Give back an exact copy of the lines in the records below, from the line that has "(** * recursive-thinking-mcp: the" through the line that has "(** Code unit of a character. *)", and nothing besides.

--- RECORDS FOR THIS TASK Enclosed Below ---

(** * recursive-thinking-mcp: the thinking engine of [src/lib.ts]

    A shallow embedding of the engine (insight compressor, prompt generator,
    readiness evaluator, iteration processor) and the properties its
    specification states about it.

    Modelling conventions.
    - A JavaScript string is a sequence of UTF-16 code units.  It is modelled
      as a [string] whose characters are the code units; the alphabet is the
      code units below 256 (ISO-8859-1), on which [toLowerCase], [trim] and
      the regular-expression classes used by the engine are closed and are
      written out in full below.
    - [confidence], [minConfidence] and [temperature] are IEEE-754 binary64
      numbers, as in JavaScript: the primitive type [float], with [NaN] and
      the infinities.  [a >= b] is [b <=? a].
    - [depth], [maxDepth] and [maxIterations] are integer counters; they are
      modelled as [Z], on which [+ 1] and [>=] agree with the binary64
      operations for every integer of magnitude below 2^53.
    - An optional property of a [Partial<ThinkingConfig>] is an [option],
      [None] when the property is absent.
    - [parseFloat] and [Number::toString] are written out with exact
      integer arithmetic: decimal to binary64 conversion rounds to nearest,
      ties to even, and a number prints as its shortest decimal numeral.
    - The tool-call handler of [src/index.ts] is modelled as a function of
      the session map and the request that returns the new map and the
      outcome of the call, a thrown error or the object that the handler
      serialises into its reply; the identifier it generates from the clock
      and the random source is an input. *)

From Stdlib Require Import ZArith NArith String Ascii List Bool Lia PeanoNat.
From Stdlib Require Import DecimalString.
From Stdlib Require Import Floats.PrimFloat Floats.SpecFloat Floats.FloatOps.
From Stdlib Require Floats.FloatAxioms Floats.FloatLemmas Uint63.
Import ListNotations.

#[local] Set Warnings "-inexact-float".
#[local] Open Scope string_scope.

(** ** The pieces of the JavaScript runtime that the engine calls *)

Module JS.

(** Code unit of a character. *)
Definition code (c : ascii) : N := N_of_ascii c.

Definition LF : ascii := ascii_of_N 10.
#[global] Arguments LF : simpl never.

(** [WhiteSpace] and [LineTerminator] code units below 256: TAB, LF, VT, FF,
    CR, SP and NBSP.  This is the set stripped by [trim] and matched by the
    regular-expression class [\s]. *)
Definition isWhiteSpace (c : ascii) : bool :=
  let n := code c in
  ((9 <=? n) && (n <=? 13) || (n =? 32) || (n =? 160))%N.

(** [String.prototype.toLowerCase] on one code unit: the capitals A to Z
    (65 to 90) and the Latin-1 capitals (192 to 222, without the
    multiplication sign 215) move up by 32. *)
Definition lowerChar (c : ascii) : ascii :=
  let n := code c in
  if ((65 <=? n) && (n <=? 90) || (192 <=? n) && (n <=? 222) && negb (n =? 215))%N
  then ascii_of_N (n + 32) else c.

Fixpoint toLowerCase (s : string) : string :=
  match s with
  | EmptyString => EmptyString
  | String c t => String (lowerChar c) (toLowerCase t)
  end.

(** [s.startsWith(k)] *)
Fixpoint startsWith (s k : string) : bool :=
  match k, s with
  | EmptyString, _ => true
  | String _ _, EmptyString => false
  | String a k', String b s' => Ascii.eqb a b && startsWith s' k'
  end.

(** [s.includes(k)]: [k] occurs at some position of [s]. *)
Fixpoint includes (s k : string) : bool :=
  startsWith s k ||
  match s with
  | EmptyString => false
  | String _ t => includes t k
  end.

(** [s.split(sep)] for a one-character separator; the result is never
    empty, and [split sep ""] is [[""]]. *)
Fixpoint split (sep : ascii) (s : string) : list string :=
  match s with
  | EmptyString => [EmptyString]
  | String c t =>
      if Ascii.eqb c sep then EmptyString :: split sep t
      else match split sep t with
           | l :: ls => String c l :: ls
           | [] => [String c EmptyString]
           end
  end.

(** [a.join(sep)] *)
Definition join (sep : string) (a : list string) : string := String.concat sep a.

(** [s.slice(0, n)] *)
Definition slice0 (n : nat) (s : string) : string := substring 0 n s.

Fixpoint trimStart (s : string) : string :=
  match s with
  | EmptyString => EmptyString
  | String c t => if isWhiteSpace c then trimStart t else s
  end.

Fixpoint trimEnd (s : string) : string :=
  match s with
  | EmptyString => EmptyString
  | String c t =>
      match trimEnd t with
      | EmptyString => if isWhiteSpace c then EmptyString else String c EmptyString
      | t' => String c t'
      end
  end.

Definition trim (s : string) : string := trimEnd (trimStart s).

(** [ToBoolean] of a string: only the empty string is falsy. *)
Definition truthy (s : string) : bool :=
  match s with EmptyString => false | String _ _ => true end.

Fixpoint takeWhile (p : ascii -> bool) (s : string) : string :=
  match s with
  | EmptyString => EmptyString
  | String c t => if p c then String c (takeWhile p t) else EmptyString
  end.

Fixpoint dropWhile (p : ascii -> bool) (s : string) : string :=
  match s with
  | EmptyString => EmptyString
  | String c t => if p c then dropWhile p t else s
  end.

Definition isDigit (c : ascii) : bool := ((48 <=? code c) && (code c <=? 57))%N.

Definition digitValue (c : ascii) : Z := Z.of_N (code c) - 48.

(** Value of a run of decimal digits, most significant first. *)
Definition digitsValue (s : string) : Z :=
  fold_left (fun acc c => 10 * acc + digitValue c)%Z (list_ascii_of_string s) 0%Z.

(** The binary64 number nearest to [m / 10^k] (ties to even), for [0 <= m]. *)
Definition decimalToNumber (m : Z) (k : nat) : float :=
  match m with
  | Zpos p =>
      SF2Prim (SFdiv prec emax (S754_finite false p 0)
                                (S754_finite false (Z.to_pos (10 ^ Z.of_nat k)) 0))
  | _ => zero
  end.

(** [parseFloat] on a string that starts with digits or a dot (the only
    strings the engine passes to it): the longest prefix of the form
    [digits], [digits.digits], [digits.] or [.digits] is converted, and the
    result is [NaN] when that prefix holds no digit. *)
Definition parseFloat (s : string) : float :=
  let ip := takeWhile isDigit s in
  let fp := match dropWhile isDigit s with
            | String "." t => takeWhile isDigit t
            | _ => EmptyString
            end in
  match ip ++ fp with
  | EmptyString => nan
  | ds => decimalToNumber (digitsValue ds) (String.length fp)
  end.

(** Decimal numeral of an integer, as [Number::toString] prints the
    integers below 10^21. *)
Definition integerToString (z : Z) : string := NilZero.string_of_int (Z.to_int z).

--- End of Enclosed RECORDS FOR THIS TASK ---
--- RECORDS FOR THIS TASK Enclosed Below ---

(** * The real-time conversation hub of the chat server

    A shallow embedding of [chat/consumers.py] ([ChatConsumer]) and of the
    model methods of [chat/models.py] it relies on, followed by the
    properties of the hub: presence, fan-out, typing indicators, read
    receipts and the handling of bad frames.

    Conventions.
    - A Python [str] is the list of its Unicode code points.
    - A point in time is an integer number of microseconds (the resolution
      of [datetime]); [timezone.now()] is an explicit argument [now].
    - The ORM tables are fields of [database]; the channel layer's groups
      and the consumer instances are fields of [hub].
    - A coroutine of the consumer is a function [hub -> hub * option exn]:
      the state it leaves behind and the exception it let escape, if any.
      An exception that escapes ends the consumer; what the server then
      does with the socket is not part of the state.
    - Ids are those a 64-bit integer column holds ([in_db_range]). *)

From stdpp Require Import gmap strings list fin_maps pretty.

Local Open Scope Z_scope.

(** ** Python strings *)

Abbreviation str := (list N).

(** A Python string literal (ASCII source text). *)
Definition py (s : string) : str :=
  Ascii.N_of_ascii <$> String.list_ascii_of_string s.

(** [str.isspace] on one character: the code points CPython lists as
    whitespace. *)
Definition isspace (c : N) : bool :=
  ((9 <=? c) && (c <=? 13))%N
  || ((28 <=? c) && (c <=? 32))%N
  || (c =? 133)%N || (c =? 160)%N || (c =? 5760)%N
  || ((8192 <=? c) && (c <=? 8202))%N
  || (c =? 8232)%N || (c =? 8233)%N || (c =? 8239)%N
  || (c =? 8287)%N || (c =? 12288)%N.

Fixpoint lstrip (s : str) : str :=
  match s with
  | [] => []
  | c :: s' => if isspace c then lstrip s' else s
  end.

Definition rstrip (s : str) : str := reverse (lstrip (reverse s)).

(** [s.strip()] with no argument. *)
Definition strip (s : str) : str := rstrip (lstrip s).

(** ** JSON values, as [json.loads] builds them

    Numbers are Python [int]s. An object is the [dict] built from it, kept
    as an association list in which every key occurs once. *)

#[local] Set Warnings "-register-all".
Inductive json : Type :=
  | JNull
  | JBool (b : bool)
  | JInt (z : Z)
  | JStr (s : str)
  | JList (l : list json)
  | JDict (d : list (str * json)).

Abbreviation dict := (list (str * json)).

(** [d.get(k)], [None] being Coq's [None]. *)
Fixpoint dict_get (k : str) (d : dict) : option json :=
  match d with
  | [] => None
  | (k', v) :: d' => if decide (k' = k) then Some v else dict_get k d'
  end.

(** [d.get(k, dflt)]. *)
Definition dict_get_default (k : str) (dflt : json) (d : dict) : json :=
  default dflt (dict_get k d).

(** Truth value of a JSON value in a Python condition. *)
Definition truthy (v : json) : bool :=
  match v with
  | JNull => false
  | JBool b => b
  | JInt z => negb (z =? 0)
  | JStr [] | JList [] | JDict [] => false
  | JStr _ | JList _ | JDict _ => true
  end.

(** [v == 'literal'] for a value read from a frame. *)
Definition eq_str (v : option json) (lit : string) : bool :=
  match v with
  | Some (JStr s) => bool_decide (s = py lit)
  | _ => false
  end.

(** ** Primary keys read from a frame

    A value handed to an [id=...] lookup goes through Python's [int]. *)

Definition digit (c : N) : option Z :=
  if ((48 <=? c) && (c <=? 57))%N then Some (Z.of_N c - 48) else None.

--- End of Enclosed RECORDS FOR THIS TASK ---

OUTPUT FOR THIS TASK
(** * recursive-thinking-mcp: the thinking engine of [src/lib.ts]

    A shallow embedding of the engine (insight compressor, prompt generator,
    readiness evaluator, iteration processor) and the properties its
    specification states about it.

    Modelling conventions.
    - A JavaScript string is a sequence of UTF-16 code units.  It is modelled
      as a [string] whose characters are the code units; the alphabet is the
      code units below 256 (ISO-8859-1), on which [toLowerCase], [trim] and
      the regular-expression classes used by the engine are closed and are
      written out in full below.
    - [confidence], [minConfidence] and [temperature] are IEEE-754 binary64
      numbers, as in JavaScript: the primitive type [float], with [NaN] and
      the infinities.  [a >= b] is [b <=? a].
    - [depth], [maxDepth] and [maxIterations] are integer counters; they are
      modelled as [Z], on which [+ 1] and [>=] agree with the binary64
      operations for every integer of magnitude below 2^53.
    - An optional property of a [Partial<ThinkingConfig>] is an [option],
      [None] when the property is absent.
    - [parseFloat] and [Number::toString] are written out with exact
      integer arithmetic: decimal to binary64 conversion rounds to nearest,
      ties to even, and a number prints as its shortest decimal numeral.
    - The tool-call handler of [src/index.ts] is modelled as a function of
      the session map and the request that returns the new map and the
      outcome of the call, a thrown error or the object that the handler
      serialises into its reply; the identifier it generates from the clock
      and the random source is an input. *)

From Stdlib Require Import ZArith NArith String Ascii List Bool Lia PeanoNat.
From Stdlib Require Import DecimalString.
From Stdlib Require Import Floats.PrimFloat Floats.SpecFloat Floats.FloatOps.
From Stdlib Require Floats.FloatAxioms Floats.FloatLemmas Uint63.
Import ListNotations.

#[local] Set Warnings "-inexact-float".
#[local] Open Scope string_scope.

(** ** The pieces of the JavaScript runtime that the engine calls *)

Module JS.

(** Code unit of a character. *)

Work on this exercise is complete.